Before he became involved with one of the world’s largest social networks, Muthukumar nurtured his interest in technology by taking intellectual property courses at Penn Law and by earning a certificate in business economics and public policy from the Wharton School. He spent his summers working doing bankruptcy law at law firms, and he realized that he wanted to work more closely on the business side of things. He followed that passion, and after graduation he worked for four years as a consultant for McKinsey & Company, based out of the firm’s New York and Johannesburg offices.
During that time he worked with technology and media companies, on everything from infrastructure investments to content decisions, but during his last few years at McKinsey, he focused particularly on product development.
After leaving the firm in 2013, Muthukumar took up a short residency at a startup accelerator in New York called TechStars, and after four months he was hired by Twitter in a product and operations role. Shortly after, he became the product manager for the Moments project.
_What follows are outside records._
Lemma Z_to_string_nat_inj (n m : nat) :
  Z_to_string (Z.of_nat n + 1) = Z_to_string (Z.of_nat m + 1) → n = m.
Proof.
  unfold Z_to_string. destruct (Z.of_nat n + 1) eqn:Hn; try lia.
  destruct (Z.of_nat m + 1) eqn:Hm; try lia. intros Heq%N_to_string_inj. lia.
Qed.

(** A text splits at its first colon in one way. *)
Lemma split_colon a b c d :
  all_bytes product_id_char a = true → all_bytes product_id_char c = true →
  a +:+ ":" +:+ b = c +:+ ":" +:+ d → a = c ∧ b = d.
Proof.
  unfold String.append. revert c. induction a as [|x a IH]; intros [|y c]; simpl;
    rewrite ?andb_true_iff.
  - by intros _ _ [= ->].
  - intros _ [Hy _] [= <- _]. done.
  - intros [Hx _] _ [= -> _]. done.
  - intros [_ Ha] [_ Hc] [= -> Heq]. destruct (IH c Ha Hc Heq) as [-> ->]. done.
Qed.

(** * Lanes *)

Record valid_product (p : OrderProduct) : Prop := {
  valid_id_chars : all_bytes product_id_char (product_id p) = true;
  valid_frames : 1 ≤ product_frame_count p ≤ 1024;
}.

Definition total_frames (products : list OrderProduct) : Z :=
  foldr (λ p n, product_frame_count p + n) 0 products.

Lemma validate_product_list_spec index products ids frames total :
  validate_product_list index products ids frames = Ok total →
  NoDup (product_id <$> products) ∧ (∀ p, p ∈ products → valid_product p ∧ product_id p ∉ ids) ∧
  total = frames + total_frames products.
Proof.
  revert index ids frames. induction products as [|p products IH]; intros index ids frames; simpl.
  { intros [= ->]. split_and!; [constructor|set_solver|lia]. }
  intros ([ids' frames'] & Hp & Hrest)%bind_Ok. unfold validate_product in Hp.
  destruct (_ || _) eqn:Hid in Hp; [done|]. destruct (_ || _) eqn:Hfr in Hp; [done|].
  injection Hp as <- <-. destruct (IH _ _ _ Hrest) as (Hnd & Hall & ->). breflect.
  match goal with H : bool_decide _ = false |- _ => apply bool_decide_eq_false in H end.
  split_and!.
  - constructor; [|done]. intros (q & Hq & Hin)%list_elem_of_fmap.
    destruct (Hall q Hin) as [_ Hq']. set_solver.
  - intros q [->|Hin]%elem_of_cons; [split; [split; [done|lia]|done]|].
    destruct (Hall q Hin). set_solver.
  - unfold total_frames. simpl. lia.
Qed.

Lemma product_lanes_id order number index p lane :
  lane ∈ product_lanes order number index p →
  ∃ f : nat, lane_id lane = product_id p +:+ ":" +:+ Z_to_string (Z.of_nat f + 1).
Proof. intros (f & -> & _)%list_elem_of_fmap. by exists f. Qed.
(* ===== verification/Runner.v ===== *)
(** Running a production map ([src/core/production_map/compiler/runner.rs]).

    The runner walks the compiled map from its start node, evaluates formulas
    and conditions into the variable store and drafts one task per work node.
    The walk stops at the end node, at a node without an outgoing edge, at a
    node already visited, or at a condition whose variable is not known yet:
    that run is returned as awaiting the variable. *)
From Stdlib Require Import Ascii.
From S2P Require Import Prelude RustStr F64 Errors Identity OrderLayout MapDefinition Formula Compiler.

Definition input_variables (order_qty : f64) (vars : variables) : variables :=
  <["order_qty" := order_qty]> vars.

Definition node_qty (node : ProductionMapNode) (order_qty : f64) (vars : variables)
  : pm_result f64 :=
  qty ← (if blank (node_qty_formula node) then Ok order_qty
         else evaluate_formula (node_qty_formula node) vars);
  if is_finite qty && f64_lt f64_zero qty then Ok qty
  else Err (InvalidNodeQty (node_id node)).

(** [outgoing.get(id)]: the edges leaving a node, in the map's order. *)
Definition outgoing_edges (map : ProductionMapDefinition) (id : string)
  : list ProductionMapEdge :=
  List.filter (λ edge, edge_from edge =s id) (map_edges map).

Definition task_draft (order : nat) (node : ProductionMapNode) (kind : string) (qty : f64)
  : ProductionTaskDraft :=
  {| task_order := order;
     task_node_id := node_id node;
     task_kind := kind;
     task_title := node_title node;
     task_role_code := node_role_code node;
     task_item_code := node_item_code node;
     task_from_location := node_from_location node;
     task_to_location := node_to_location node;
     task_qty := qty |}.

(** What the [match node.kind] of the loop does: go on with new variables and
    tasks, or return early awaiting a variable. *)
Inductive node_effect :=
  | Continue (vars : variables) (tasks : list ProductionTaskDraft)
  | Await (variable expression : string).

Definition f64_one : f64 := f64_of_Z 1.

Definition execute_node (order_qty : f64) (node : ProductionMapNode) (vars : variables)
    (tasks : list ProductionTaskDraft) : run_result node_effect :=
  match node_kind node with
  | NodeKind.Formula =>
      match node_formula node with
      | None => Err (Fail MissingFormulaExpression)
      | Some formula =>
          value ← lift (evaluate_formula (formula_expression formula) vars);
          Ok (Continue (<[formula_target formula := value]> vars) tasks)
      end
  | NodeKind.Condition =>
      match node_formula node with
      | None => Err (Fail MissingFormulaExpression)
      | Some formula =>
          match evaluate_condition (formula_expression formula) vars with
          | Ok result =>
              Ok (Continue (<[node_id node := if result : bool then f64_one else f64_zero]> vars)
                    tasks)
          | Err (Fail (UnknownFormulaVariable variable)) =>
              Ok (Await variable (formula_expression formula))
          | Err f => Err f
          end
      end
  | NodeKind.Material | NodeKind.Apparatus | NodeKind.KkProduct | NodeKind.Task
  | NodeKind.Wait | NodeKind.Output =>
      qty ← lift (node_qty node order_qty vars);
      operation ← lift (compile_node (S (length tasks)) node);
      Ok (Continue vars (tasks ++ [task_draft (S (length tasks)) node (op_code operation) qty]))
  | NodeKind.Location | NodeKind.Start | NodeKind.End_ => Ok (Continue vars tasks)
  end.

(** The edge the walk takes; [Ok None] ends it. *)
Definition next_edge (map : ProductionMapDefinition) (current_id : string)
    (node : ProductionMapNode) (vars : variables) : pm_result (option ProductionMapEdge) :=
  let edges := outgoing_edges map current_id in
  if NodeKind.eqb (node_kind node) NodeKind.Condition then
    let branch :=
      if negb (f64_eq (default f64_zero (vars !! node_id node)) f64_zero)
      then "true" else "false" in
    match List.find (λ edge, normalize_branch (edge_branch edge) =s branch) edges with
    | Some next => Ok (Some next)
    | None => Err MissingConditionBranch
    end
  else Ok (head edges).

Section run.
Context (map : ProductionMapDefinition) (order_qty : f64).

Definition run_done (vars : variables) (tasks : list ProductionTaskDraft)
    (visited : list string) (awaiting : string * string * string) : ProductionMapRunResult :=
  let '(id, variable, expression) := awaiting in
  {| run_map_id := map_id map;
     run_product_code := map_product_code map;
     run_order_qty := order_qty;
     run_variables := vars;
     run_tasks := tasks;
     run_visited_node_ids := visited;
     run_awaiting_node_id := id;
     run_awaiting_variable := variable;
     run_awaiting_expression := expression |}.

(** [while visited.insert(current_id)]; [visited_node_ids] lists the set. *)
Fixpoint run_loop (fuel : nat) (current_id : string) (vars : variables)
    (tasks : list ProductionTaskDraft) (visited : list string)
  : run_result ProductionMapRunResult :=
  if bool_decide (current_id ∈ visited) then Ok (run_done vars tasks visited ("", "", ""))
  else match fuel with
  | O => Err Panic
  | S fuel =>
      node ← expect (node_by_id map current_id);
      let visited := visited ++ [node_id node] in
      if NodeKind.eqb (node_kind node) NodeKind.End_
      then Ok (run_done vars tasks visited ("", "", ""))
      else
        effect ← execute_node order_qty node vars tasks;
        match effect with
        | Await variable expression =>
            Ok (run_done vars tasks visited (node_id node, variable, expression))
        | Continue vars tasks =>
            next ← lift (next_edge map current_id node vars);
            match next with
            | Some edge => run_loop fuel (edge_to edge) vars tasks visited
            | None => Ok (run_done vars tasks visited ("", "", ""))
            end
        end
  end.
End run.

Definition start_node (map : ProductionMapDefinition) : option ProductionMapNode :=
  List.find (λ node, NodeKind.eqb (node_kind node) NodeKind.Start) (map_nodes map).

Definition run_map_with_variables `{UnicodeTables} (map : ProductionMapDefinition)
    (order_qty : f64) (run_variables : variables) : run_result ProductionMapRunResult :=
  if f64_le order_qty f64_zero then Err (Fail InvalidOrderQty)
  else
    _ ← compile_map map;
    match start_node map with
    | None => Err (Fail MissingStart)
    | Some start =>
        run_loop map order_qty (length (map_nodes map)) (node_id start)
          (input_variables order_qty run_variables) [] []
    end.
(* ===== verification/RunnerFacts.v ===== *)
(** Correctness of the map runner.

    A run of a compiled map is a walk: it starts at the start node, follows
    edges, visits no node twice and stops at the end node, at a dead end, or at
    a condition awaiting a variable nobody has set.  It drafts exactly one task
    per visited work node, in visiting order, with a positive finite quantity.
    A run that awaits a variable is a prefix of the run that is given it. *)
From Stdlib Require Import Ascii.
From S2P Require Import Prelude RustStr F64 Errors Identity OrderLayout MapDefinition Formula FormulaFacts Compiler GraphFacts CompilerFacts Runner.

(** The nodes a task is drafted for. *)
Definition work_kind (k : NodeKind.t) : bool :=
  match k with
  | NodeKind.Material | NodeKind.Apparatus | NodeKind.KkProduct | NodeKind.Task
  | NodeKind.Wait | NodeKind.Output => true
  | _ => false
  end.

Definition is_work_id (map : ProductionMapDefinition) (id : string) : bool :=
  is_some_and (node_by_id map id) (λ n, work_kind (node_kind n)).

Definition walk (map : ProductionMapDefinition) (l : list string) : Prop :=
  ∀ i u v, l !! i = Some u → l !! S i = Some v → has_edge map u v.

Definition good_qty (t : ProductionTaskDraft) : Prop :=
  is_finite (task_qty t) = true ∧ f64_lt f64_zero (task_qty t) = true.

(** One draft per visited work node, numbered from one. *)
Definition drafts (map : ProductionMapDefinition) (visited : list string)
    (tasks : list ProductionTaskDraft) : Prop :=
  task_node_id <$> tasks = List.filter (is_work_id map) visited ∧
  task_order <$> tasks = seq 1 (length tasks) ∧
  Forall good_qty tasks.
(* ===== verification/Bfs.v ===== *)
(** Breadth-first traversal.

    The chain code walks the map four times with the same loop: pop a node id
    from a [VecDeque], skip it when the visited set already has it, otherwise
    run a body that updates the result and yields the ids to append.  [bfs] is
    that loop; its specification reduces every traversal to a fold over the
    visiting order, which lists exactly the ids reachable from the initial
    queue, each once. *)
From S2P Require Import Prelude.

Section bfs.
Context {St : Type} (body : string → St → St * list string).

Fixpoint bfs (fuel : nat) (queue : list string) (visited : gset string) (st : St) : St :=
  match fuel, queue with
  | S fuel, id :: queue =>
      if decide (id ∈ visited) then bfs fuel queue visited st
      else
        let '(st, more) := body id st in
        bfs fuel (queue ++ more) ({[id]} ∪ visited) st
  | _, _ => st
  end.
End bfs.

(** The ids visited, in order, when the body of [id] yields [next id]. *)
Section order.
Context (next : string → list string).

Fixpoint bfs_order (fuel : nat) (queue : list string) (visited : gset string) : list string :=
  match fuel, queue with
  | S fuel, id :: queue =>
      if decide (id ∈ visited) then bfs_order fuel queue visited
      else id :: bfs_order fuel (queue ++ next id) ({[id]} ∪ visited)
  | _, _ => []
  end.

Lemma bfs_fold {St} (body : string → St → St * list string) fuel queue visited st :
  (∀ id st, (body id st).2 = next id) →
  bfs body fuel queue visited st =
  foldl (λ st id, (body id st).1) st (bfs_order fuel queue visited).
Proof.
  intros Hb. revert queue visited st.
  induction fuel as [|fuel IH]; intros [|id queue] visited st; simpl; try done.
  case_decide; [done|]. specialize (Hb id st). destruct (body id st) as [st' more] eqn:E.
  simpl in *. rewrite E, Hb. apply IH.
Qed.

Lemma bfs_order_nodup fuel queue visited :
  NoDup (bfs_order fuel queue visited) ∧
  ∀ id, id ∈ bfs_order fuel queue visited → id ∉ visited.
Proof.
  revert queue visited. induction fuel as [|fuel IH]; intros [|id queue] visited; simpl;
    try (split; [constructor|set_solver]).
  case_decide as Hv; [apply IH|]. destruct (IH (queue ++ next id) ({[id]} ∪ visited)) as [H1 H2].
  split; [constructor; [|done]; set_solver|]. set_solver.
Qed.

Definition reaches (u v : string) : Prop := rtc (λ a b, b ∈ next a) u v.

Lemma bfs_order_sound fuel queue visited id :
  id ∈ bfs_order fuel queue visited → ∃ r, r ∈ queue ∧ reaches r id.
Proof.
  revert queue visited. induction fuel as [|fuel IH]; intros [|x queue] visited; simpl;
    try set_solver.
  case_decide.
  - intros (r & ? & ?)%IH. exists r. set_solver.
  - intros [->|(r & [Hr|Hr]%elem_of_app & Hreach)%IH]%elem_of_cons.
    + exists x. split; [set_solver|apply rtc_refl].
    + exists r. set_solver.
    + exists x. split; [set_solver|]. by eapply rtc_l.
Qed.

(** Enough fuel: one pop per queued id, and [next id] more for each node of
    a universe [U] outside which nothing is expanded. *)
Context (U : list string) (Hnext : ∀ id, id ∉ U → next id = []).

Definition budget (visited : gset string) : nat :=
  sum_list ((λ id, if decide (id ∈ visited) then 0 else length (next id)) <$> U).

Lemma budget_mono id visited : budget ({[id]} ∪ visited) ≤ budget visited.
Proof using Type.
  clear Hnext. unfold budget. induction U as [|x U' IH]; csimpl; [lia|].
  repeat case_decide; try set_solver; lia.
Qed.

Lemma budget_visit id visited :
  id ∉ visited → budget ({[id]} ∪ visited) + length (next id) ≤ budget visited.
Proof using Hnext.
  intros Hv. destruct (decide (id ∈ U)) as [Hin|Hin];
    [|rewrite (Hnext id Hin); simpl; pose proof (budget_mono id visited); lia].
  clear Hnext. unfold budget. induction U as [|x U' IH]; [set_solver|]. csimpl.
  destruct (decide (x = id)) as [->|Hne].
  - rewrite decide_True by set_solver. rewrite (decide_False (P := id ∈ visited)) by done.
    assert (sum_list ((λ y, if decide (y ∈ {[id]} ∪ visited) then 0 else length (next y)) <$> U')
      ≤ sum_list ((λ y, if decide (y ∈ visited) then 0 else length (next y)) <$> U')).
    { clear. induction U' as [|y U' IH]; csimpl; [lia|]. repeat case_decide; try set_solver; lia. }
    lia.
  - assert (id ∈ U') as Hin' by set_solver. specialize (IH Hin').
    repeat case_decide; try set_solver; lia.
Qed.

Lemma bfs_order_closed fuel queue visited :
  length queue + budget visited ≤ fuel →
  (∀ id, id ∈ queue → id ∈ visited ∨ id ∈ bfs_order fuel queue visited) ∧
  (∀ id x, id ∈ bfs_order fuel queue visited → x ∈ next id →
    x ∈ visited ∨ x ∈ bfs_order fuel queue visited).
Proof using Hnext.
  revert queue visited. induction fuel as [|fuel IH]; intros [|id queue] visited Hf; simpl in *;
    try (split; set_solver); [lia|].
  case_decide as Hv.
  - destruct (IH queue visited) as [H1 H2]; [lia|]. split; [|done]. set_solver.
  - pose proof (budget_visit id visited Hv).
    destruct (IH (queue ++ next id) ({[id]} ∪ visited)) as [H1 H2];
      [rewrite length_app; lia|].
    split.
    + intros x [->|Hx]%elem_of_cons; [set_solver|].
      destruct (H1 x); [set_solver|set_solver|set_solver].
    + intros y x [->|Hy]%elem_of_cons Hx.
      * destruct (H1 x); [set_solver|set_solver|set_solver].
      * destruct (H2 y x Hy Hx); set_solver.
Qed.

Lemma bfs_order_spec fuel roots id :
  length roots + budget ∅ ≤ fuel →
  id ∈ bfs_order fuel roots ∅ ↔ ∃ r, r ∈ roots ∧ reaches r id.
Proof using Hnext.
  intros Hf. split; [apply bfs_order_sound|].
  intros (r & Hr & Hreach). destruct (bfs_order_closed fuel roots ∅ Hf) as [H1 H2].
  assert (r ∈ bfs_order fuel roots ∅) as Hro by (destruct (H1 r Hr); set_solver).
  clear Hr. induction Hreach as [|u v w Huv _ IH]; [done|].
  apply IH. destruct (H2 u v Hro Huv); set_solver.
Qed.

Lemma budget_bound n : (∀ id, length (next id) ≤ n) → budget ∅ ≤ length U * n.
Proof using Type.
  clear Hnext. intros Hn. unfold budget. induction U as [|x U' IH]; csimpl; [lia|].
  specialize (Hn x). case_decide; lia.
Qed.
End order.
(* ===== verification/Chain.v ===== *)
(** The production chain: physical work stages of a map and their neighbours.

    Models [src/core/production_map/chain/mod.rs] and [chain/adjacent.rs]: which
    stages an order passes, which physical stage precedes or follows another
    along the branch-aware topology, and when an order is ready at a station.
    The node ids of an alternative group alias each other on a route. *)
From Stdlib Require Import Ascii.
From S2P Require Import Prelude RustStr F64 Errors Identity QueueState OrderLayout MapDefinition Formula Compiler Bfs.

Record ChainStage := {
  stage_node_id : string;
  stage_apparatus_id : option string;
  stage_station_title : string;
}.

(** * Identities *)

Definition task_stage_identity (id : string) : string := "task:" +:+ trim id.

Definition is_apparatus (node : ProductionMapNode) : bool :=
  NodeKind.eqb (node_kind node) NodeKind.Apparatus.

Definition station_identity (node : ProductionMapNode) : string :=
  if is_apparatus node then
    let assigned := trim (alternative_assigned_apparatus_id node) in
    if is_empty (trim (alternative_group_id node)) && negb (is_empty assigned)
    then assigned else trim (node_apparatus_id node)
  else task_stage_identity (node_id node).

Definition canonical_apparatus_identity (node : ProductionMapNode) : option string :=
  if is_apparatus node then apparatus_id_str <$> ok (ApparatusId_new (station_identity node))
  else None.

Definition is_unassigned_alternative_apparatus (node : ProductionMapNode) : bool :=
  is_apparatus node && negb (is_empty (trim (alternative_group_id node))).

Definition is_work_stage (node : ProductionMapNode) (seen_apparatus : bool) : bool :=
  match node_kind node with
  | NodeKind.Apparatus => true
  | NodeKind.Task => seen_apparatus
  | _ => false
  end.

Definition is_station_node (node : ProductionMapNode) : bool :=
  match node_kind node with NodeKind.Apparatus | NodeKind.Task => true | _ => false end.

Definition station_matches (node : ProductionMapNode) (station_id : string) : bool :=
  let station_id := trim station_id in
  if is_empty station_id then false
  else if is_apparatus node then
    match canonical_apparatus_identity node with
    | None => false
    | Some id =>
        match ok (ApparatusId_new station_id) with
        | None => false
        | Some requested => id =s apparatus_id_str requested
        end
    end
  else station_identity node =s station_id.

Definition display_title (node : ProductionMapNode) : string :=
  let assigned := trim (alternative_assigned_title node) in
  if is_apparatus node && is_empty (trim (alternative_group_id node)) && negb (is_empty assigned)
  then assigned else trim (node_title node).

Definition alternative_candidate (group_id : string) (candidate : ProductionMapNode) : bool :=
  is_apparatus candidate && (trim (alternative_group_id candidate) =s group_id) &&
  is_ok (ApparatusId_new (trim (node_apparatus_id candidate))).

Definition alternative_stage (candidate : ProductionMapNode) : ChainStage :=
  {| stage_node_id := node_id candidate;
     stage_apparatus_id := Some (trim (node_apparatus_id candidate));
     stage_station_title := display_title candidate |}.

Definition stages_for_node (map : ProductionMapDefinition) (node : ProductionMapNode)
  : list ChainStage :=
  match (if is_apparatus node then canonical_apparatus_identity node
         else Some (station_identity node)) with
  | None => []
  | Some ident =>
      if negb (is_unassigned_alternative_apparatus node) then
        [{| stage_node_id := node_id node;
            stage_apparatus_id := if is_apparatus node then Some ident else None;
            stage_station_title := display_title node |}]
      else
        alternative_stage <$>
          List.filter (alternative_candidate (trim (alternative_group_id node))) (map_nodes map)
  end.

(** [ChainStage::identity] and [ChainStage::occurrence_identity]. *)
Definition stage_identity (stage : ChainStage) : string :=
  match stage_apparatus_id stage with
  | Some id => id
  | None => task_stage_identity (stage_node_id stage)
  end.

Definition occurrence_identity (stage : ChainStage) : string := trim (stage_node_id stage).

Definition chain_stage_matches_station (stage : ChainStage) (station_id : string) : bool :=
  match stage_apparatus_id stage with
  | Some id => apparatus_ids_match id station_id
  | None => stage_identity stage =s trim station_id
  end.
Muthukumar credits the rigor of his legal education with helping him develop the skills necessary to succeed in business. The product manager is the “glue of the team,” he explained. At Twitter, he works closely with engineers and designers, as well as communications and business development staff.
“As a product manager, your job is to make a lot of decisions, but it’s more than anything to convince people of the ideas and beliefs that you have and to advocate on the side of the users — the people who ultimately, at the end of the day, will either like or not like the product.”
That kind of advocacy is very similar to the skills needed in lawyering, he said. A product manager needs to be able to conduct thorough, diligent research about the how users are engaging with the product. On top of that, he or she needs to be able to build a case with both data and intuition — to internal and external audiences — about why people should use the product.
Finally, Muthukumar noted, a good manager must keep the momentum going on a project, while at the same time constantly challenging the basic assumptions of the product every time a new iteration is rolled out.
Those very skills were the ones he learned during his time at Penn Law, he said. And he’s surprised that more people don’t realize how applicable a legal education is outside of traditional legal careers.
“The interesting connection that people fail to build between law school and non-legal jobs is that the training it gives you is surprisingly robust,” Muthukumar said.
“One of the things that I think law students themselves either don’t believe strongly enough, or don’t believe at all,” he added, “is the fact that a legal education prepares you really well for other things.”
Muthukumar noted the value of an MBA for anyone interested in working in business, but for him, the path he chose was the right one. If given the chance to do things over again, he said, “I would still get a JD every time.”